PROMPT:
The entries are to be repeated verbatim, with nothing left out.

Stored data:
Inductive LimitError :=
| EConcurrent (max : Z)
| ETotalMinute (max : Z) | ETotalHour (max : Z) | ETotalDay (max : Z)
| EPeerMinute (max : Z) | EPeerHour (max : Z) | EPeerDay (max : Z).

(** ** State *)

Definition connectionHistory : Type := list Z.

Record connectionLimiter := MkLimiter {
  config : ConnectionLimitsConfig;
  activeStreams : Z;
  peerHistory : gmap bytes connectionHistory;
  totalHistory : connectionHistory;
}.
#[export] Instance eta_connectionLimiter : Eta connectionLimiter := λ c,
  MkLimiter (config c) (activeStreams c) (peerHistory c) (totalHistory c).
#[export] Instance set_config : Setter config := ltac:(derive_setter).
#[export] Instance set_activeStreams : Setter activeStreams := ltac:(derive_setter).
#[export] Instance set_peerHistory : Setter peerHistory := ltac:(derive_setter).
#[export] Instance set_totalHistory : Setter totalHistory := ltac:(derive_setter).

(** ** Histories *)

Definition pruneOldEntriesLocked (now : Z) (h : connectionHistory) : connectionHistory :=
  let cutoff := time_Add now (- (24 * Hour)) in
  foldl (λ acc ts, if time_After ts cutoff then acc ++ [ts] else acc) [] h.

Definition countSinceLocked (h : connectionHistory) (since : Z) : Z :=
  foldl (λ count ts, if time_After ts since then count + 1 else count) 0 h.

#[global] Arguments pruneOldEntriesLocked : simpl never.
#[global] Arguments countSinceLocked : simpl never.

Section Limits.
Context {I : I2CP}.

(** ** Operations *)

Definition newConnectionLimiter (c : option ConnectionLimitsConfig) : connectionLimiter :=
  let c := match c with None => DefaultConnectionLimitsConfig | Some c => c end in
  MkLimiter c 0 ∅ [].

Definition SetConfig (c : option ConnectionLimitsConfig) : ST connectionLimiter unit :=
  let c := match c with None => DefaultConnectionLimitsConfig | Some c => c end in
  modify (λ cl, cl <| config := c |>).

Definition GetConfig : ST connectionLimiter ConnectionLimitsConfig := gets config.

Definition ActiveStreams : ST connectionLimiter Z := gets activeStreams.

Definition getPeerHash (dest : option Destination) : bytes :=
  match dest with
  | None => []
  | Some d => match WriteToStream d with None => [] | Some bs => bs end
  end.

TASK RESPONSE:
Inductive LimitError :=
| EConcurrent (max : Z)
| ETotalMinute (max : Z) | ETotalHour (max : Z) | ETotalDay (max : Z)
| EPeerMinute (max : Z) | EPeerHour (max : Z) | EPeerDay (max : Z).

(** ** State *)

Definition connectionHistory : Type := list Z.

Record connectionLimiter := MkLimiter {
  config : ConnectionLimitsConfig;
  activeStreams : Z;
  peerHistory : gmap bytes connectionHistory;
  totalHistory : connectionHistory;
}.
#[export] Instance eta_connectionLimiter : Eta connectionLimiter := λ c,
  MkLimiter (config c) (activeStreams c) (peerHistory c) (totalHistory c).
#[export] Instance set_config : Setter config := ltac:(derive_setter).
#[export] Instance set_activeStreams : Setter activeStreams := ltac:(derive_setter).
#[export] Instance set_peerHistory : Setter peerHistory := ltac:(derive_setter).
#[export] Instance set_totalHistory : Setter totalHistory := ltac:(derive_setter).

(** ** Histories *)

Definition pruneOldEntriesLocked (now : Z) (h : connectionHistory) : connectionHistory :=
  let cutoff := time_Add now (- (24 * Hour)) in
  foldl (λ acc ts, if time_After ts cutoff then acc ++ [ts] else acc) [] h.

Definition countSinceLocked (h : connectionHistory) (since : Z) : Z :=
  foldl (λ count ts, if time_After ts since then count + 1 else count) 0 h.

#[global] Arguments pruneOldEntriesLocked : simpl never.
#[global] Arguments countSinceLocked : simpl never.

Section Limits.
Context {I : I2CP}.

(** ** Operations *)

Definition newConnectionLimiter (c : option ConnectionLimitsConfig) : connectionLimiter :=
  let c := match c with None => DefaultConnectionLimitsConfig | Some c => c end in
  MkLimiter c 0 ∅ [].

Definition SetConfig (c : option ConnectionLimitsConfig) : ST connectionLimiter unit :=
  let c := match c with None => DefaultConnectionLimitsConfig | Some c => c end in
  modify (λ cl, cl <| config := c |>).

Definition GetConfig : ST connectionLimiter ConnectionLimitsConfig := gets config.

Definition ActiveStreams : ST connectionLimiter Z := gets activeStreams.

Definition getPeerHash (dest : option Destination) : bytes :=
  match dest with
  | None => []
  | Some d => match WriteToStream d with None => [] | Some bs => bs end
  end.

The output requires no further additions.